TASK PROMPT:
Each entry in the block below needs to be copied out exactly.

Stored data entries:
(** C25 - a failure that is booked as final stops its strategy.  When it brings
    the count to the policy's threshold, the strategy is quarantined, and from
    then on every attempt to execute it is refused without a change, at whatever
    time: through any sequence of execution attempts, answers to sends, receipt
    checks and failures of this and every other strategy, as long as the policy
    stays and no execution of this strategy that was still in flight is booked
    as confirmed, which lifts the quarantine.  And at the third deterministic
    failure in a row the template is disabled: no plan for it passes validation
    until it is enabled again. *)
Theorem terminal_failure_stops_strategy (execution : PendingStrategyExecution.t)
    (kind : StrategyOutcomeKind.t) (reason : string) (now_ns : N) (s s' : Book.t)
    (Hrun : apply_terminal_strategy_failure execution kind reason now_ns s = Done true s')
    (Hproper : quarantines_proper s)
    (Hpolicy_typed : in_uint 32 (failure_quarantine_threshold now_ns s)) :
  let key := PendingStrategyExecution.key execution in
  let stats := stats_or_empty key s in
  ((failure_quarantine_threshold now_ns s
    <= StrategyQuarantine.failure_count (count_failure (strategy_id_from_key key) reason now_ns s))%N ->
   forall w w2 args_json turn_id prior current cycles intent,
     World.book w = s' -> rtc execution_step w w2 ->
     ~ confirms (strategy_id_from_key key) s' (World.book w2) ->
     parse_strategy_intent_args args_json = Ok intent ->
     StrategyExecutionIntent.key intent = key ->
     stops (execute_strategy_action args_json turn_id prior current cycles) (World.book w2))
  /\ (kind = StrategyOutcomeKind.DeterministicFailure ->
      (2 <= StrategyOutcomeStats.deterministic_failure_streak stats)%N ->
      StrategyOutcomeStats.key stats = key ->
      strategy_enabled key s' = false
      /\ forall later plan, strategy_enabled key later = false -> ExecutionPlan.key plan = key ->
           ValidationReport.passed (validate_execution_plan plan later) = false).
Proof.
  intros key stats. pose proof (terminal_failure_booked _ _ _ _ _ _ Hrun) as Hs'.
  cbv zeta in Hs'. fold key stats in Hs'.
  set (failed := count_failure (strategy_id_from_key key) reason now_ns s) in *.
  set (counted := count_run _ _ _ _ stats) in Hs'.
  set (activation := auto_deactivation_for_stats counted now_ns s) in Hs'.
  assert (StrategyQuarantine.strategy_id failed = strategy_id_from_key key) as Hid
    by (apply count_failure_id; intros q Hq; by apply (Hproper _ _ Hq)).
  assert (Book.strategy_quarantines s'
          = <[strategy_id_from_key key := failed]> (Book.strategy_quarantines s)) as Hquarantines.
  { rewrite Hs', <- Hid. unfold failed_book, write_execution. destruct activation; by simpl_set. }
  assert (Book.autonomy_policy s' = Book.autonomy_policy s) as Hpolicy.
  { rewrite Hs'. unfold failed_book, write_execution. destruct activation; by simpl_set. }
  assert (failure_quarantine_threshold 0 s' = failure_quarantine_threshold now_ns s) as Hsame.
  { rewrite (quarantine_threshold_time now_ns 0). unfold failure_quarantine_threshold,
      current_autonomy_policy. by rewrite Hpolicy. }
  split.
  - intros Hthreshold w w2 args_json turn_id prior current cycles intent <- Hsteps Hunconfirmed
      Hargs Hkey.
    assert (quarantine_stands (strategy_id_from_key key) (World.book w)) as Hstands.
    { split; [|split; [by rewrite Hsame|]].
      - unfold quarantines_proper. rewrite Hquarantines. by apply map_Forall_insert_2.
      - exists failed. unfold strategy_quarantine. by rewrite Hquarantines, lookup_insert_eq, Hsame. }
    destruct (execution_steps_hold (strategy_id_from_key key) w w2 Hsteps) as [_ [Hconfirmed|Hkept]];
      [done|].
    destruct (Hkept Hstands) as (_ & _ & quarantine & Hstored & Hcount).
    eapply (quarantined_execution_refused _ _ _ _ _ _ _ quarantine Hargs). rewrite Hkey.
    apply quarantine_active; [exact Hstored|]. by rewrite (quarantine_threshold_time _ 0).
  - intros -> Hstreak Hstats. split.
    + rewrite Hs'. unfold activation, auto_deactivation_for_stats.
      assert ((StrategyOutcomeStats.deterministic_failure_streak counted
               <? AUTO_DEACTIVATE_DETERMINISTIC_STREAK)%N = false) as ->
        by (by apply third_failure_streak). cbn [orb].
      change (StrategyOutcomeStats.key counted) with (StrategyOutcomeStats.key stats). rewrite Hstats.
      destruct (strategy_enabled key s) eqn:Henabled; cbn [negb]; [|exact Henabled].
      unfold strategy_enabled, strategy_template_activation, failed_book, write_execution. simpl_set.
      change (PendingStrategyExecution.key (close_failed now_ns execution)) with key.
      by rewrite lookup_insert_eq.
    + intros later plan Hdisabled Hplan. apply not_true_iff_false. rewrite validation_passed_iff.
      intros Haccepted. pose proof (plan_enabled _ _ Haccepted) as Henabled. congruence.
Qed.
End Failing.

ANSWER TO THIS EXERCISE:
(** C25 - a failure that is booked as final stops its strategy.  When it brings
    the count to the policy's threshold, the strategy is quarantined, and from
    then on every attempt to execute it is refused without a change, at whatever
    time: through any sequence of execution attempts, answers to sends, receipt
    checks and failures of this and every other strategy, as long as the policy
    stays and no execution of this strategy that was still in flight is booked
    as confirmed, which lifts the quarantine.  And at the third deterministic
    failure in a row the template is disabled: no plan for it passes validation
    until it is enabled again. *)
Theorem terminal_failure_stops_strategy (execution : PendingStrategyExecution.t)
    (kind : StrategyOutcomeKind.t) (reason : string) (now_ns : N) (s s' : Book.t)
    (Hrun : apply_terminal_strategy_failure execution kind reason now_ns s = Done true s')
    (Hproper : quarantines_proper s)
    (Hpolicy_typed : in_uint 32 (failure_quarantine_threshold now_ns s)) :
  let key := PendingStrategyExecution.key execution in
  let stats := stats_or_empty key s in
  ((failure_quarantine_threshold now_ns s
    <= StrategyQuarantine.failure_count (count_failure (strategy_id_from_key key) reason now_ns s))%N ->
   forall w w2 args_json turn_id prior current cycles intent,
     World.book w = s' -> rtc execution_step w w2 ->
     ~ confirms (strategy_id_from_key key) s' (World.book w2) ->
     parse_strategy_intent_args args_json = Ok intent ->
     StrategyExecutionIntent.key intent = key ->
     stops (execute_strategy_action args_json turn_id prior current cycles) (World.book w2))
  /\ (kind = StrategyOutcomeKind.DeterministicFailure ->
      (2 <= StrategyOutcomeStats.deterministic_failure_streak stats)%N ->
      StrategyOutcomeStats.key stats = key ->
      strategy_enabled key s' = false
      /\ forall later plan, strategy_enabled key later = false -> ExecutionPlan.key plan = key ->
           ValidationReport.passed (validate_execution_plan plan later) = false).
Proof.
  intros key stats. pose proof (terminal_failure_booked _ _ _ _ _ _ Hrun) as Hs'.
  cbv zeta in Hs'. fold key stats in Hs'.
  set (failed := count_failure (strategy_id_from_key key) reason now_ns s) in *.
  set (counted := count_run _ _ _ _ stats) in Hs'.
  set (activation := auto_deactivation_for_stats counted now_ns s) in Hs'.
  assert (StrategyQuarantine.strategy_id failed = strategy_id_from_key key) as Hid
    by (apply count_failure_id; intros q Hq; by apply (Hproper _ _ Hq)).
  assert (Book.strategy_quarantines s'
          = <[strategy_id_from_key key := failed]> (Book.strategy_quarantines s)) as Hquarantines.
  { rewrite Hs', <- Hid. unfold failed_book, write_execution. destruct activation; by simpl_set. }
  assert (Book.autonomy_policy s' = Book.autonomy_policy s) as Hpolicy.
  { rewrite Hs'. unfold failed_book, write_execution. destruct activation; by simpl_set. }
  assert (failure_quarantine_threshold 0 s' = failure_quarantine_threshold now_ns s) as Hsame.
  { rewrite (quarantine_threshold_time now_ns 0). unfold failure_quarantine_threshold,
      current_autonomy_policy. by rewrite Hpolicy. }
  split.
  - intros Hthreshold w w2 args_json turn_id prior current cycles intent <- Hsteps Hunconfirmed
      Hargs Hkey.
    assert (quarantine_stands (strategy_id_from_key key) (World.book w)) as Hstands.
    { split; [|split; [by rewrite Hsame|]].
      - unfold quarantines_proper. rewrite Hquarantines. by apply map_Forall_insert_2.
      - exists failed. unfold strategy_quarantine. by rewrite Hquarantines, lookup_insert_eq, Hsame. }
    destruct (execution_steps_hold (strategy_id_from_key key) w w2 Hsteps) as [_ [Hconfirmed|Hkept]];
      [done|].
    destruct (Hkept Hstands) as (_ & _ & quarantine & Hstored & Hcount).
    eapply (quarantined_execution_refused _ _ _ _ _ _ _ quarantine Hargs). rewrite Hkey.
    apply quarantine_active; [exact Hstored|]. by rewrite (quarantine_threshold_time _ 0).
  - intros -> Hstreak Hstats. split.
    + rewrite Hs'. unfold activation, auto_deactivation_for_stats.
      assert ((StrategyOutcomeStats.deterministic_failure_streak counted
               <? AUTO_DEACTIVATE_DETERMINISTIC_STREAK)%N = false) as ->
        by (by apply third_failure_streak). cbn [orb].
      change (StrategyOutcomeStats.key counted) with (StrategyOutcomeStats.key stats). rewrite Hstats.
      destruct (strategy_enabled key s) eqn:Henabled; cbn [negb]; [|exact Henabled].
      unfold strategy_enabled, strategy_template_activation, failed_book, write_execution. simpl_set.
      change (PendingStrategyExecution.key (close_failed now_ns execution)) with key.
      by rewrite lookup_insert_eq.
    + intros later plan Hdisabled Hplan. apply not_true_iff_false. rewrite validation_passed_iff.
      intros Haccepted. pose proof (plan_enabled _ _ Haccepted) as Henabled. congruence.
Qed.
End Failing.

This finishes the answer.